A new solution to the problem of frequency estimation of a single sinusoid embedded in the white Gaussian noise is presented. It exploits, approximately, only one signal cycle, and is based on the well-known 2nd order autoregressive difference equation into which a downsampling is introduced. The proposed method is a generalization of the linear prediction based Prony method for the case of a single undamped sinusoid. It is shown that, thanks to the proposed downsampling in the linear prediction signal model, the overall variance of the least squares solution of frequency estimation is decreased, when compared to the Prony method, and locally it is even close to the Cramér–Rao Lower Bound, which is a significant improvement.
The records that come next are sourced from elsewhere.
(** What [createElement] returns for an element. *)
Lemma createElement_shape tag attributes children d :
  createElement (VNode tag attributes children) = Return d ->
  exists l bs,
    created children bs
    /\ d = Element tag (putAll (plainAttributes attributes) []) l None bs.
Proof.
  change (createElement (VNode tag attributes children))
    with (match setAttributes (document_createElement tag) attributes with
          | Throw e => Throw e
          | Return element => appendChildren children element
          end).
  unfold setAttributes, document_createElement.
  destruct attributes as [attrs |].
  - destruct (setAttributesLoop attrs (Element tag [] [] None [])) as [e | x] eqn:He;
      [| discriminate].
    apply setAttributesLoop_shape in He as (l & ->). intros Hreturn.
    apply appendChildren_shape in Hreturn as (bs & Hbs & ->).
    exists l, bs. split; [exact Hbs | reflexivity].
  - intros Hreturn. apply appendChildren_shape in Hreturn as (bs & Hbs & ->).
    exists [], bs. split; [exact Hbs | reflexivity].
Qed.

Lemma insert_after_prefix {A} (pre : list A) (x y : A) (rest : list A) (i : nat) :
  length pre = i -> <[i := x]> (pre ++ y :: rest) = pre ++ x :: rest.
Proof.
  intros <-. rewrite insert_app_r_alt by lia. rewrite Nat.sub_diag. reflexivity.
Qed.
(** C5 (amended): [Pbkdf2Strategy.hash] takes each of salt, iterations,
    keylen and digest from the per-call options when set there, otherwise
    from the strategy's own options: the class defaults (16 random bytes,
    1000, 64, sha256) when the constructor received no options object, the
    constructor's object when it sets all four fields; without per-call
    options those options are used as they are (a constructor object that
    leaves fields unset is left out).  [Argon2Service.hash] given an options
    object passes exactly that object to argon2, whose own defaults fill
    the fields it lacks (the constructor's options are not merged in).
    [BcryptService] has no constructor options: a per-call salt is used,
    else a salt generated with the per-call rounds, else with the library's
    default. *)
Theorem strategy_option_precedence :
  (forall rnd c p, pb_complete c ->
     Pbkdf2_hash_options (Pbkdf2Strategy_new rnd (Some c)) (ArgValue p)
     = Ok {| pb_salt := nullish (pb_salt p) (pb_salt c);
             pb_iterations := nullish (pb_iterations p) (pb_iterations c);
             pb_keylen := nullish (pb_keylen p) (pb_keylen c);
             pb_digest := nullish (pb_digest p) (pb_digest c) |})
  /\ (forall rnd p,
        Pbkdf2_hash_options (Pbkdf2Strategy_new rnd None) (ArgValue p)
        = Ok {| pb_salt := nullish (pb_salt p) (Some (BBuf rnd));
                pb_iterations := nullish (pb_iterations p) (Some 1000%Z);
                pb_keylen := nullish (pb_keylen p) (Some 64%Z);
                pb_digest := nullish (pb_digest p) (Some "sha256"%string) |})
  /\ (forall rnd c, pb_complete c ->
        Pbkdf2_hash_options (Pbkdf2Strategy_new rnd (Some c)) ArgUndefined = Ok c)
  /\ (forall rnd, Pbkdf2_hash_options (Pbkdf2Strategy_new rnd None) ArgUndefined
                  = Ok (pbkdf2_defaults rnd))
  /\ (forall (A : Argon2Lib) svc o,
        Argon2Service_hash_options svc (ArgValue o) = Some o
        /\ argon2_effective (Some o)
           = {| memoryCost := nullish (memoryCost o) (memoryCost argon2_defaults);
                timeCost := nullish (timeCost o) (timeCost argon2_defaults);
                parallelism := nullish (parallelism o) (parallelism argon2_defaults);
                hashLength := nullish (hashLength o) (hashLength argon2_defaults) |})
  /\ (forall gen o,
        getSalt gen (Some o)
        = if str_truthy (bc_salt o) then or_else (bc_salt o) []
          else if num_truthy (bc_rounds o) then gen (bc_rounds o) else gen None).
Proof.
  split; [reflexivity |]. split; [reflexivity |].
  split; [intros rnd [s i k d] _; reflexivity |].
  split; [reflexivity |]. split; [intros A svc o; split; reflexivity |].
  intros gen [[[| c cs] |] rounds]; reflexivity.
Qed.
The frequency estimation variance of the proposed solution is comparable with, computationally more complex, the Matrix Pencil and the Steiglitz–McBride methods. It is shown that application of the proposed downsampling to the popular smart DFT frequency estimation method also significantly reduces the method variance and makes it even better than the least squares smart DFT. The noise immunity of the proposed solution is achieved simultaneously with the reduction of computational complexity at the cost of narrowing the range of measured frequencies, i.e. a sinusoidal signal must be sufficiently oversampled to apply the proposed downsampling in the autoregressive model. The case of 64 samples per period with downsampling up to 16, i.e. 1/4th of the cycle, is presented in detail, but other sampling scenarios, from 16 to 512 samples per period, are considered as well.